There are notable differences between MST and ISTAC, including that ISTAC is a 12-14 month intervention (as compared to 3-5 months), with a stepped-back phase at the end, where therapists are a little more ‘in the wings’ to support the family and network if any new issues arise or things come off track. Highly skilled and qualified therapists provide ISTAC with extensive experience; as a result, therapists can address even the most complex of underlying causes of every family's struggles, including parental mental health, domestic violence, trauma and attachment difficulties, amongst others.
In 2023 the UK government launched its Social Care Reform Strategy; ‘Stable Homes, Built on Love’. The ISTAC approach encapsulates the very heart of this proposal; creating stability at home and within the systems around these young people, which really is the key to happy and well-adjusted young adults who will go on to thrive in the world.
The ISTAC therapist takes the clinical lead role within the professional network and coordinates the care plan. They provide a comprehensive understanding of the behaviour, creating bespoke treatment plans that include detailed scripts, ideas and plans to change the problematic behaviour and improve the child’s mental health and overall well-being. The approach is often very pragmatic and solution-focused as this tends to allow change to happen quickly. But treatment is bespoke and tailored to the needs, strengths and struggles of each and every family and family member The frequency of the family sessions is also important. We work with families for up to a year, sometimes seeing families and being with them in their homes (where the action usually happens!) three times a week and more if necessary, including a 24/7 on-call provision. We really step inside the shoes of the family so that we get the best possible understanding of how and where to help them.
Why is ISTAC needed?
Currently, the UK is facing a growing epidemic of children and young people being placed in out-of-home placements such as foster care and psychiatric in-patient units, when this could be avoided if families and networks were provided with a safe, viable alternative. What’s worse, the outcomes for many of these vulnerable young people who are placed away from their families are devastating; statistics show that young people in care are six times more likely to go to prison and four times more likely to end up with a criminal conviction, one in three are not in education, employment, or training and have poorer physical and mental health than children who stay at home with their families. Research has also indicated that children who are admitted to psychiatric inpatient units experience difficulties with relationships including family relationships, disruption to their education and real difficulty adjusting to ‘normal’ life.
There are currently 82,000 young people in care and this figure is predicted to grow to at least 100,000 by 2030. There are more than 350 in psychiatric inpatient units and at least 450 in custody at any one time. We believe that these numbers can and should be significantly reduced. Often, local authorities and health trusts have no other option but to place children in out-of-home placements because there is no alternative on offer. This needs to change…
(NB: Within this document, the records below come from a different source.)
Lemma progressCalls_shape (final : string) (symbols : list string) :
  let N := List.length symbols in
  let calls := progressCalls final symbols in
  List.length calls = S N /\
  (forall k, (k <= N)%nat ->
     current (nth k calls noCall) = k /\ total (nth k calls noCall) = N) /\
  (forall k, (k < N)%nat -> label (nth k calls noCall) = nth k symbols "") /\
  nth N calls noCall = mkProgress N N final.
Proof.
  intros N calls. subst calls. unfold progressCalls. fold N.
  assert (Hlen : List.length (progressFrom N 0 symbols) = N) by apply progressFrom_length.
  assert (Hlast : nth N (progressFrom N 0 symbols ++ [mkProgress N N final])%list noCall
                  = mkProgress N N final).
  { rewrite app_nth2 by lia. rewrite Hlen, Nat.sub_diag. reflexivity. }
  repeat split.
  - rewrite length_app, Hlen. cbn. lia.
  - destruct (Nat.eq_dec k N) as [-> | Hne]; [now rewrite Hlast |].
    rewrite app_nth1 by lia. rewrite progressFrom_nth by (unfold N in *; lia). reflexivity.
  - destruct (Nat.eq_dec k N) as [-> | Hne]; [now rewrite Hlast |].
    rewrite app_nth1 by lia. rewrite progressFrom_nth by (unfold N in *; lia). reflexivity.
  - intros k Hk. rewrite app_nth1 by lia.
    rewrite progressFrom_nth by (unfold N in *; lia). reflexivity.
  - exact Hlast.
Qed.

Lemma mock_search_log (h : Host) (symbols : list string) (options : SearchOptions.t)
    (st : State) :
  progressLog (snd (MockService.searchOptionsData h symbols options st)) =
  (progressLog st ++
   (if SearchOptions.onProgress options then
      if throwsOn symbols then progressFrom (List.length symbols) 0 (visited symbols)
      else progressCalls "" symbols
    else []))%list.
Proof.
  unfold MockService.searchOptionsData, bind.
  pose proof (mock_searchLoop_log h options (List.length symbols) symbols 0 [] st) as H.
  pose proof (mock_searchLoop_result h options (List.length symbols) symbols 0 [] st) as Hr.
  destruct (MockService.searchLoop h options (List.length symbols) 0 symbols [] st)
    as [loop st1].
  cbn [fst snd] in H, Hr. subst loop.
  destruct (throwsOn symbols) eqn:Ht; cbn [snd ret]; [exact H |].
  rewrite (visited_all symbols Ht) in H.
  destruct (SearchOptions.onProgress options); cbn; rewrite H; [| reflexivity].
  unfold progressCalls. now rewrite app_assoc.
Qed.

Lemma fetch_search_log (h : Host) (symbols : list string) (options : SearchOptions.t)
    (st : State) :
  progressLog (snd (FetchService.searchOptionsData h symbols options st)) =
  (progressLog st ++
   (if SearchOptions.onProgress options then progressCalls "Complete" symbols else []))%list.
Proof.
  unfold FetchService.searchOptionsData, bind.
  pose proof (fetch_searchLoop_log h options (List.length symbols) symbols 0 [] st) as H.
  destruct (FetchService.searchLoop h options (List.length symbols) 0 symbols [] st)
    as [all st1].
  cbn [snd] in H.
  destruct (SearchOptions.onProgress options); cbn; rewrite H; [| reflexivity].
  unfold progressCalls. now rewrite app_assoc.
Qed.




(** Asked for [constructor] and AAPL, the table-backed service reports the
    first symbol and throws: one call, not three, and AAPL is never reached. *)
Example progress_stops_at_inherited_name :
  let run := MockService.searchOptionsData closingHost ["constructor"; "AAPL"]
               defaultOptions initialState in
  fst run = Threw /\
  progressLog (snd run) = [mkProgress 0 2 "constructor"] /\
  randomDraws (snd run) = 1%nat /\ dateReads (snd run) = 0%nat.
Proof. cbv zeta. repeat split; reflexivity. Qed.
We aim for ALL children on the edge of care, or facing custody or inpatient admission, and their families, to be able to access our intensive, community-based, therapeutic intervention that actually works. And for those currently placed outside of the home unnecessarily? We want to get them home, safely, with the right support to ensure they can remain at home with their families, where they belong. We believe it’s time to give ALL families the skills and opportunity to create loving, stable, and safe environments where children can thrive.